**Task to carry out:** Return each of the entries below precisely as it appears.

--- Material supplied Enclosed Below ---

Inductive exn : Type :=
| EThrowable (t : Throwable)
| ETypeError (what : string)      (* a TypeError of the language *)
| EUnmodelled (what : string).    (* a write this model has no account of *)

Inductive outcome (A : Type) : Type :=
| Ret (a : A)
| Throw (e : exn)
| OutOfFuel.

Arguments Ret {A} a.
Arguments Throw {A} e.
Arguments OutOfFuel {A}.

Definition obind {A B : Type} (m : outcome A) (f : A -> outcome B) : outcome B :=
  match m with
  | Ret a => f a
  | Throw e => Throw e
  | OutOfFuel => OutOfFuel
  end.

Section Config.
Context {rt : Runtime}.

Abbreviation loc := nat.

(** A value as the program holds it: objects and arrays are references. *)
Inductive value : Type :=
| VUndef
| VNull
| VBool (b : bool)
| VNum (n : num)
| VStr (s : string)
| VRef (l : loc).

Inductive cell : Type :=
| CObj (fields : list (string * value))
| CArr (items : list value).

Abbreviation heap := (list cell).

Definition alloc (h : heap) (c : cell) : value * heap := (VRef (length h), h ++ [c]).

(** *** Properties *)

Fixpoint assoc (k : string) (fields : list (string * value)) : option value :=
  match fields with
  | [] => None
  | (k', v) :: fields' => if String.eqb k k' then Some v else assoc k fields'
  end.

Fixpoint assocSet (k : string) (v : value) (fields : list (string * value)) : list (string * value) :=
  match fields with
  | [] => [(k, v)]
  | (k', v') :: fields' =>
      if String.eqb k k' then (k', v) :: fields' else (k', v') :: assocSet k v fields'
  end.

(** A canonical array index: decimal digits with no leading zero. *)
Fixpoint digitsL (l : list ascii) (acc : nat) : option nat :=
  match l with
  | [] => Some acc
  | c :: l' => if digit c then digitsL l' (10 * acc + (N.to_nat (code c) - 48))%nat else None
  end.

Definition arrayIndex (k : string) : option nat :=
  match chars k with
  | [] => None
  | [c] => digitsL [c] 0
  | c :: l => if (code c =? 48)%N then None else digitsL (c :: l) 0
  end.

(** [obj?.[key]] and [obj[key]]. *)
Definition getProp (h : heap) (obj : value) (key : string) : value :=
  match obj with
  | VRef l =>
      match h !! l with
      | Some (CObj fields) => default VUndef (assoc key fields)
      | Some (CArr items) =>
          if String.eqb key "length" then VNum (num_of_Z (Z.of_nat (length items)))
          else match arrayIndex key with
               | Some i => default VUndef (items !! i)
               | None => VUndef
               end
      | None => VUndef
      end
  | _ => VUndef
  end.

--- End of Enclosed Material supplied ---

**Solution for this exercise:**
Inductive exn : Type :=
| EThrowable (t : Throwable)
| ETypeError (what : string)      (* a TypeError of the language *)
| EUnmodelled (what : string).    (* a write this model has no account of *)

Inductive outcome (A : Type) : Type :=
| Ret (a : A)
| Throw (e : exn)
| OutOfFuel.

Arguments Ret {A} a.
Arguments Throw {A} e.
Arguments OutOfFuel {A}.

Definition obind {A B : Type} (m : outcome A) (f : A -> outcome B) : outcome B :=
  match m with
  | Ret a => f a
  | Throw e => Throw e
  | OutOfFuel => OutOfFuel
  end.

Section Config.
Context {rt : Runtime}.

Abbreviation loc := nat.

(** A value as the program holds it: objects and arrays are references. *)
Inductive value : Type :=
| VUndef
| VNull
| VBool (b : bool)
| VNum (n : num)
| VStr (s : string)
| VRef (l : loc).

Inductive cell : Type :=
| CObj (fields : list (string * value))
| CArr (items : list value).

Abbreviation heap := (list cell).

Definition alloc (h : heap) (c : cell) : value * heap := (VRef (length h), h ++ [c]).

(** *** Properties *)

Fixpoint assoc (k : string) (fields : list (string * value)) : option value :=
  match fields with
  | [] => None
  | (k', v) :: fields' => if String.eqb k k' then Some v else assoc k fields'
  end.

Fixpoint assocSet (k : string) (v : value) (fields : list (string * value)) : list (string * value) :=
  match fields with
  | [] => [(k, v)]
  | (k', v') :: fields' =>
      if String.eqb k k' then (k', v) :: fields' else (k', v') :: assocSet k v fields'
  end.

(** A canonical array index: decimal digits with no leading zero. *)
Fixpoint digitsL (l : list ascii) (acc : nat) : option nat :=
  match l with
  | [] => Some acc
  | c :: l' => if digit c then digitsL l' (10 * acc + (N.to_nat (code c) - 48))%nat else None
  end.

Definition arrayIndex (k : string) : option nat :=
  match chars k with
  | [] => None
  | [c] => digitsL [c] 0
  | c :: l => if (code c =? 48)%N then None else digitsL (c :: l) 0
  end.

(** [obj?.[key]] and [obj[key]]. *)
Definition getProp (h : heap) (obj : value) (key : string) : value :=
  match obj with
  | VRef l =>
      match h !! l with
      | Some (CObj fields) => default VUndef (assoc key fields)
      | Some (CArr items) =>
          if String.eqb key "length" then VNum (num_of_Z (Z.of_nat (length items)))
          else match arrayIndex key with
               | Some i => default VUndef (items !! i)
               | None => VUndef
               end
      | None => VUndef
      end
  | _ => VUndef
  end.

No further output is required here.